Jonathan Handel at Digital Media Law has a blow-by-blow account of the recent controversial National Board meeting.
That Membership First engaged in “dilatory motions and tactics,” which are prohibited by Robert’s Rules of Order that SAG uses, is likely incontrovertible (on the assumption, of course, that the ten sources cited by Handel are even remotely accurately recalling the events).
Equally likely incontrovertible is that the chair of the meeting, Alan Rosenberg, abused the position of chair by not ruling those engaged in dilatory tactics “out of order.”

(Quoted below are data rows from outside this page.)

(** The agent's calls into a guest always return: whatever bytes the
    guest sends (however truncated, mistyped or long), and whether or not the
    connection or the writes fail, a session, a request and a status query
    end with a result or an error. *)
Theorem client_calls_return dial req out errw :
  (forall i k, dial i <> Crash k) ->
  (forall k, session dial req out errw <> Crash k) /\
  (forall k, execdRequest dial req <> Crash k) /\
  (forall k, execdStatus dial req <> Crash k).
Proof.
  intros Hd. unfold session, execdRequest, execdStatus, dialExecd.
  destruct (dial_loop 20 0 "" dial) as [c|e|k] eqn:Hl; [|done|by apply dial_loop_no_crash in Hl].
  cbn [mbind result_bind]. destruct (writeFrame frameRequest req c) as [c' [e|]]; [done|].
  destruct (session_loop_total (read_fuel c') c' out errw) as [so Hso]; [unfold read_fuel; lia|].
  destruct (request_loop_total (read_fuel c') c') as [rq Hrq]; [unfold read_fuel; lia|].
  destruct (status_loop_total (read_fuel c') c' []) as [st Hst]; [unfold read_fuel; lia|].
  rewrite Hso, Hrq, Hst. cbn [default from_option id]. split_and!; [done|intros k ->..].
  - by apply request_loop_no_crash in Hrq.
  - by apply status_loop_no_crash in Hst.
Qed.

End Client.

(** *** Witnesses *)

Definition ex_conn (input : bytes) : conn := Conn input [] None.

(** One failed dial, then a guest that writes to both streams and exits. *)
Definition ex_guest : conn := guest_stream [(false, [104; 105]%Z); (true, [33]%Z)] [3]%Z (ex_conn []).
Definition ex_dial (i : nat) : result string conn :=
  if bool_decide (i = 0) then Err "refused" else Ok (ex_conn (c_out ex_guest)).
Definition ex_exit (p : bytes) : exit_info := ExitInfo (default 0%Z (head p)) "".

Lemma session_delivers_witness :
  session ex_exit ex_dial [] (Some []) None =
  Ok (SessionOut (Some [104; 105]%Z) None (exit_error "command terminated with exit code " (ExitInfo 3 ""))).
Proof.
  apply (session_delivers ex_exit ex_dial 1 (ex_conn (c_out ex_guest)) []
           [(false, [104; 105]%Z); (true, [33]%Z)] [3]%Z (ex_conn []) (Some []) None);
    try reflexivity; [lia| |repeat constructor].
  intros k Hk. exists "refused". unfold ex_dial. by rewrite bool_decide_true by lia.
Defined.

Lemma client_calls_return_witness :
  (forall k, session ex_exit ex_dial [] (Some []) None <> Crash k) /\
  (forall k, execdRequest ex_exit ex_dial [] <> Crash k) /\
  (forall k, execdStatus (fun _ => @None (list nat)) ex_dial [] <> Crash k).
Proof.
  apply (client_calls_return ex_exit (fun _ => @None (list nat)) ex_dial [] (Some []) None).
  intros i k. unfold ex_dial. by case_bool_decide.
Defined.

End Client.

Lemma frames_roundtrip_witness :
  let sent := Wire.c_out (foldl (fun c f => (Wire.writeFrame f.1 f.2 c).1) (Wire.Conn [] [] None) [(1, [7; 8]); (3, [])]%Z) in
  Wire.read_all (S (length sent)) (Wire.Conn sent [] None) = Some ([(1, [7; 8]); (3, [])]%Z, Wire.EOF) /\
  (forall n, n < length sent -> exists k e, k < length [(1, [7; 8]); (3, [])]%Z /\
     Wire.read_all (S n) (Wire.Conn (take n sent) [] None) = Some (take k [(1, [7; 8]); (3, [])]%Z, e)).
Proof.
  apply (Wire.frames_roundtrip [(1, [7; 8]); (3, [])]%Z (Wire.Conn [] [] None) (Wire.Conn [] [] None));
    [repeat constructor|reflexivity|reflexivity].
Defined.
Lemma start_lived pol ns ms init i p : procs init (start pol ns ms) !! i = Some p -> lived (policy_of init (start pol ns ms)) [] p.
Proof.
  intros Hp. split; [by intros [] ? ? ?|].
  assert (p.2 = Idle \/ p.2 = Starting 0) as [-> | ->]; [|done|by left].
  unfold start, enter_init in Hp. destruct (_ !! 0) as [[c0 pc0]|] in Hp; destruct init; cbn in Hp.
  - apply list_lookup_insert_Some in Hp as [(<- & <- & _)|[_ Hp]]; [by right|]. apply list_lookup_fmap_Some in Hp as (? & -> & _). by left.
  - apply list_lookup_fmap_Some in Hp as (? & -> & _). by left.
  - apply list_lookup_fmap_Some in Hp as (? & -> & _). by left.
  - rewrite <-list_fmap_compose in Hp. apply list_lookup_fmap_Some in Hp as (? & -> & _). by right.
Qed.

Lemma exec_lived l pol ns ms s : exec_all l (start pol ns ms) = Some s ->
  reachable pol ns ms s /\ forall init i p, procs init s !! i = Some p -> lived (policy_of init s) (events_of init i l) p.
Proof.
  revert s. induction l as [|a l IH] using rev_ind; intros s H.
  { injection H as <-. split; [apply rtc_refl|]. intros init i p Hp. by apply start_lived in Hp. }
  rewrite exec_all_snoc in H. apply bind_Some in H as (s1 & H & Ha). destruct (IH _ H) as [Hr Hl]. split; [eapply rtc_r; [exact Hr|by exists a]|].
  intros init i p' Hp'. rewrite events_of_snoc. assert (policy_of init s = policy_of init s1) as -> by (unfold policy_of; by rewrite (exec_policy _ _ _ Ha)).
  assert ((exists ev, a = AContainer init i ev) \/ (forall ev, a <> AContainer init i ev)) as [[ev ->]|Ha'].
  { destruct a as [b j ev| | | | |]; try (by right). destruct (decide (b = init /\ j = i)) as [[-> ->]|Hne]; [left; by eexists|right; naive_solver]. }
  - rewrite decide_True by done. cbn in Ha. destruct (procs init s1 !! i) as [p|] eqn:Hp; [|done].
    destruct (container_event s1 init ev p) as [[q st]|] eqn:He; [|done].
    assert (procs init (set_proc init i q s1) !! i = Some p') as Hq by (injection Ha as <-; by destruct st).
    assert (q = p') as ->.
    { destruct init; cbn in *; (rewrite list_lookup_insert_eq in Hq by (by eapply lookup_lt_Some)); by injection Hq. }
    eapply container_event_lived; [|exact He]. by apply Hl.
  - assert (match a with AContainer b j ev => if decide (b = init /\ j = i) then [ev] else [] | _ => [] end = []) as ->.
    { destruct a as [b j ev| | | | |]; try done. case_decide as Hd; [destruct Hd as [-> ->]; by destruct (Ha' ev)|done]. }
    rewrite app_nil_r. destruct (other_step a s1 s init i p' (reachable_ok _ _ _ _ Hr) Ha Ha' Hp') as (p & Hp & [-> |[Hi ->]]); [by apply Hl|].
    destruct (Hl _ _ _ Hp) as [Hd Hi']. rewrite Hi in Hi'. rewrite Hi' in *. split; [done|]. by left.
Qed.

It appears that Rosenberg would consult with SAG lawyers present about the rules that applied but that he ignored their advice and engaged in verbal abuse of the lawyers. This begs the question: why did the lawyers put up with this abuse? If they had left the meeting it is very possible the meeting would have had to be have been ended.
Of course, I have also suggested in a prior post that the new majority on the board probably could have profitably adjourned the meeting and turned to the use of the written assent process much earlier than the 28th hour.
(SAG’s constitution provides, as do all corporations, for decision making by boards by writing in lieu of a meeting. Ordinarily where one has a typically sized board, perhaps five or seven or eleven members, this requires unanimous written consent. However California state law allows a mutual benefit corporation like SAG to amend this provision as it sees fit. Since SAG has a 71 member board the “Written Assent” provision requires only a majority. The basic purpose is to prevent the abuse of power that one saw at the recent Board meeting.)